The material that forms W40's wings was ejected from a dense cluster of stars that lies between the wings in the image. The hottest, most massive of these stars, W40 IRS 1a, lies near the center of the star cluster. W40 is about 1,400 light-years from the Sun, about the same distance as the well-known Orion nebula, although the two are almost 180 degrees apart in the sky. They are two of the nearest regions in which massive stars — with masses upwards of 10 times that of the Sun — have been observed to be forming.
Another cluster of stars, named Serpens South, can be seen to the upper right of W40 in this image.

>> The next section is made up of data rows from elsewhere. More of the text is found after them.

(* ===== verification/Transfer.v ===== *)
(** * [internal/transfer]: the posting operation

    [Command.Validate], the canonical lock order, and [post]/[postOnce]: one
    attempt at moving money, from [BEGIN] to [COMMIT], statement by statement. *)
From stdpp Require Import base gmap fin_maps strings list.
From Stdlib Require Import ZArith Lia Ascii.
From S2P Require Import Prelude.
From S2P Require Import GoStd.
From S2P Require Import GoTime.
From S2P Require Import Uuid.
From S2P Require Import Errors.
From S2P Require Import Money.
From S2P Require Import Schema.
From S2P Require Import Tx.

Open Scope Z_scope.

(** ** Data *)

Definition StatusPending : string := "pending".
Definition StatusCompleted : string := "completed".
Definition StatusFailed : string := "failed".

Record Transfer := mkTransfer {
  ID : UUID;
  SourceAccountID : UUID;
  DestinationAccountID : UUID;
  AmountMinor : Z;
  TCurrency : string;
  Status : string;
  CreatedAt : Z;
  CompletedAt : option Z
}.

Record Command := mkCommand {
  c_SourceAccountID : UUID;
  c_DestinationAccountID : UUID;
  c_AmountMinor : Z;
  c_Currency : string
}.

#[global] Instance Transfer_eq_dec : EqDecision Transfer.
Proof. solve_decision. Defined.
#[global] Instance Command_eq_dec : EqDecision Command.
Proof. solve_decision. Defined.

(** The idempotency key and fingerprint written with a transfer row. *)
Record idempotencyStamp := mkStamp { stamp_key : string; stamp_fingerprint : list ascii }.

Definition keyOrNil (s : option idempotencyStamp) : option string :=
  match s with None => None | Some s => Some (stamp_key s) end.
Definition fingerprintOrNil (s : option idempotencyStamp) : option (list ascii) :=
  match s with None => None | Some s => Some (stamp_fingerprint s) end.

(** ** [Command.Validate] *)

Definition Command_Validate (c : Command) : option goerr :=
  if c_AmountMinor c <=? 0 then
    Some (wrapping ErrInvalidAmount [Txt ": got "; Num (c_AmountMinor c)])
  else match Currency_Validate (c_Currency c) with
  | Some err => Some err
  | None =>
      if uuid_eqb (c_SourceAccountID c) (c_DestinationAccountID c) then
        Some (wrapping ErrSameAccount [Txt ": both are "; Uid (c_SourceAccountID c)])
      else if uuid_eqb (c_SourceAccountID c) uuid_Nil
              || uuid_eqb (c_DestinationAccountID c) uuid_Nil then
        Some (wrapping ErrSourceAccountNotFound
                [Txt ": account id must not be the zero uuid"])
      else None
  end.

(** ** Locking *)

(** The projection of an account row the posting reads. *)
Record account := mkLocked { acc_id : UUID; acc_currency : string; acc_balanceMinor : Z }.

Definition lockOrder (a b : UUID) : UUID * UUID :=
  if ucompare a b <=? 0 then (a, b) else (b, a).

Definition missingAccountError (err : goerr) (lockedID sourceID : UUID) : goerr :=
  if negb (errors_Is err pgx_ErrNoRows) then err
  else if uuid_eqb lockedID sourceID then
    wrapping ErrSourceAccountNotFound [Txt ": "; Uid lockedID]
  else wrapping ErrDestinationAccountNotFound [Txt ": "; Uid lockedID].

(** [SELECT id, currency, balance_minor FROM accounts WHERE id = $1 FOR UPDATE]. *)
Definition select_for_update (id : UUID) (db : Db) : option account :=
  match accounts db !! id with
  | Some r => Some (mkLocked (a_id r) (a_currency r) (a_balance_minor r))
  | None => None
  end.

Definition lockAccount (id : UUID) : tx account :=
  on_err (fun err =>
      if errors_Is err pgx_ErrNoRows then err
      else Wrap [Txt "transfer: lock account "; Uid id; Txt ": "] err [])
    (query_row (select_for_update id)).

Definition lockAccounts (sourceID destinationID : UUID) : tx (account * account) :=
  (let '(first, second) := lockOrder sourceID destinationID in
   lockedFirst <- on_err (fun err => missingAccountError err first sourceID)
                    (lockAccount first) ;;
   lockedSecond <- on_err (fun err => missingAccountError err second sourceID)
                     (lockAccount second) ;;
   if uuid_eqb (acc_id lockedFirst) sourceID
   then tx_ret (lockedFirst, lockedSecond)
   else tx_ret (lockedSecond, lockedFirst))%tx.

(** ** The statements of [post] *)

(** [INSERT INTO transfers ... VALUES (..., 'pending', ...) RETURNING created_at]. *)
Definition sql_insertTransfer (t : Transfer) (stamp : option idempotencyStamp)
    (now : Z) (db : Db) : sql (Db * list deferred * Z) :=
  let row := mkTransferRow (ID t) (SourceAccountID t) (DestinationAccountID t)
               (AmountMinor t) (TCurrency t) "pending" now None
               (keyOrNil stamp) (fingerprintOrNil stamp) in
  let! db' := insert_transfer row db in
  inr (db', [TransferWritten (ID t) "pending"], now).

(** [UPDATE accounts SET balance_minor = balance_minor - $2
     WHERE id = $1 AND balance_minor >= $2]. *)
Definition sql_debit (id : UUID) (amount : Z) (now : Z) (db : Db)
    : sql (Db * list deferred * Z) :=
  let! (db', n) := update_balance now id (fun r => amount <=? a_balance_minor r)
                     (fun r => a_balance_minor r - amount) db in
  inr (db', [], n).

(** [UPDATE accounts SET balance_minor = balance_minor + $2 WHERE id = $1]. *)
Definition sql_credit (id : UUID) (amount : Z) (now : Z) (db : Db)
    : sql (Db * list deferred * Z) :=
  let! (db', n) := update_balance now id (fun _ => true)
                     (fun r => a_balance_minor r + amount) db in
  inr (db', [], n).

(** [INSERT INTO ledger_entries ... VALUES (debit), (credit)]. *)
Definition sql_insertEntries (e1 e2 transferID : UUID) (cmd : Command) (now : Z) (db : Db)
    : sql (Db * list deferred * unit) :=
  let rows :=
    [ mkEntry e1 transferID (c_SourceAccountID cmd) (wrap64 (- c_AmountMinor cmd))
        (c_Currency cmd) now;
      mkEntry e2 transferID (c_DestinationAccountID cmd) (c_AmountMinor cmd)
        (c_Currency cmd) now ] in
  let! db' := insert_entries rows db in
  inr (db', [LedgerEntryInserted transferID; LedgerEntryInserted transferID], tt).

(** [UPDATE transfers SET status = 'completed', completed_at = now()
     WHERE id = $1 AND status = 'pending' RETURNING status, completed_at]. *)
Definition sql_complete (id : UUID) (now : Z) (db : Db)
    : sql (Db * list deferred * list (string * Z)) :=
  let! (db', rows) := update_transfer id (fun r => bool_decide (t_status r = "pending"))
      (fun r => mkTransferRow (t_id r) (t_source_account_id r) (t_destination_account_id r)
                  (t_amount_minor r) (t_currency r) "completed" (t_created_at r) (Some now)
                  (t_idempotency_key r) (t_request_fingerprint r)) db in
  inr (db', (fun r => TransferWritten (t_id r) (t_status r)) <$> rows,
       (fun r => (t_status r, now)) <$> rows).

(** [Scan] of the one row an [UPDATE ... RETURNING] yields, or [pgx.ErrNoRows]. *)
Definition scan_one {A} (rows : list A) : tx A :=
  match rows with
  | a :: _ => tx_ret a
  | [] => throw pgx_ErrNoRows
  end.

Definition assertBalanced (transferID : UUID) : tx unit :=
  ('(sum, count) <- on_err (prefixed "transfer: verify invariant: ")
      ('(s, n) <- query_row (fun db => Some (entry_sum transferID db, entry_count transferID db)) ;;
       sum <- lift_result (scan_int64 s) ;;
       tx_ret (sum, n)) ;;
   if negb (count =? 2) then
     throw (wrapping ErrNotBalanced [Txt ": transfer "; Uid transferID; Txt " has ";
                                     Num count; Txt " entries, want 2"])
   else if negb (sum =? 0) then
     throw (wrapping ErrNotBalanced [Txt ": transfer "; Uid transferID;
                                     Txt " entries sum to "; Num sum; Txt ", want 0"])
   else tx_ret tt)%tx.

(** ** [post] and [postOnce] *)

Definition post (cmd : Command) (stamp : option idempotencyStamp) : tx Transfer :=
  ('(source, destination) <-
     lockAccounts (c_SourceAccountID cmd) (c_DestinationAccountID cmd) ;;

   if negb (bool_decide (acc_currency source = c_Currency cmd)) then
     throw (wrapping ErrCurrencyMismatch
              [Txt ": source account is "; Str (acc_currency source);
               Txt ", transfer is "; Str (c_Currency cmd)]) else
   if negb (bool_decide (acc_currency destination = c_Currency cmd)) then
     throw (wrapping ErrCurrencyMismatch
              [Txt ": destination account is "; Str (acc_currency destination);
               Txt ", transfer is "; Str (c_Currency cmd)]) else
   if acc_balanceMinor source <? c_AmountMinor cmd then
     throw (wrapping ErrInsufficientFunds
              [Txt ": account "; Uid (acc_id source); Txt " holds ";
               Num (acc_balanceMinor source); Txt ", needs "; Num (c_AmountMinor cmd)]) else

   transferID <- new_uuid ;;
   let created := mkTransfer transferID (c_SourceAccountID cmd) (c_DestinationAccountID cmd)
                    (c_AmountMinor cmd) (c_Currency cmd) StatusPending zero_time None in
   createdAt <- on_err (prefixed "transfer: insert: ")
                  (exec (sql_insertTransfer created stamp)) ;;

   affected <- on_err (prefixed "transfer: debit source: ")
                 (exec (sql_debit (c_SourceAccountID cmd) (c_AmountMinor cmd))) ;;
   if negb (affected =? 1) then
     throw (wrapping ErrInsufficientFunds
              [Txt ": account "; Uid (c_SourceAccountID cmd);
               Txt " no longer holds "; Num (c_AmountMinor cmd)]) else

   affected <- on_err (prefixed "transfer: credit destination: ")
                 (exec (sql_credit (c_DestinationAccountID cmd) (c_AmountMinor cmd))) ;;
   if negb (affected =? 1) then
     throw (Plain [Txt "transfer: credit destination "; Uid (c_DestinationAccountID cmd);
                   Txt " affected "; Num affected; Txt " rows, want 1"]) else

   e1 <- new_uuid ;;
   e2 <- new_uuid ;;
   _ <- on_err (prefixed "transfer: insert ledger entries: ")
          (exec (sql_insertEntries e1 e2 transferID cmd)) ;;

   _ <- assertBalanced transferID ;;

   '(status, completedAt) <- on_err (prefixed "transfer: mark completed: ")
      (rows <- exec (sql_complete transferID) ;; scan_one rows) ;;

   tx_ret (mkTransfer (ID created) (SourceAccountID created) (DestinationAccountID created)
             (AmountMinor created) (TCurrency created) status createdAt (Some completedAt)))%tx.

Definition postOnce (cmd : Command) (stamp : option idempotencyStamp) (env : TxEnv) (db : Db)
    : Db * result Transfer :=
  run_tx (prefixed "transfer: begin: ") (prefixed "transfer: commit: ") (post cmd stamp) env db.

(** The columns [Get] and the recovery query read, as a [Transfer]. *)
Definition transfer_of_row (r : TransferRow) : Transfer :=
  mkTransfer (t_id r) (t_source_account_id r) (t_destination_account_id r)
    (t_amount_minor r) (t_currency r) (t_status r) (t_created_at r) (t_completed_at r).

Although both Serpens South and the cluster at the heart of W40 are young in astronomical terms (less than a few million years old), Serpens South is the younger of the two. Its stars are still embedded within their cloud but will someday break out to produce bubbles like those of W40. Spitzer has also produced a more detailed image of the Serpens South cluster.
A mosaic of Spitzer's observation of the W40 star-forming region was originally published as part of the Massive Young stellar clusters Study in Infrared and X-rays (MYStIX) survey of young stellar objects.
The Spitzer picture is composed of four images taken with the telescope's Infrared Array Camera (IRAC) during Spitzer's prime mission, in different wavelengths of infrared light: 3.6, 4.5, 5.8 and 8.0 μm (shown as blue, green, orange and red). Organic molecules made of carbon and hydrogen, called polycyclic aromatic hydrocarbons (PAHs), are excited by interstellar radiation and become luminescent at wavelengths near 8.0 microns, giving the nebula its reddish features. Stars are brighter at the shorter wavelengths, giving them a blue tint. Some of the youngest stars are surrounded by dusty disks of material, which glow with a yellow or red hue.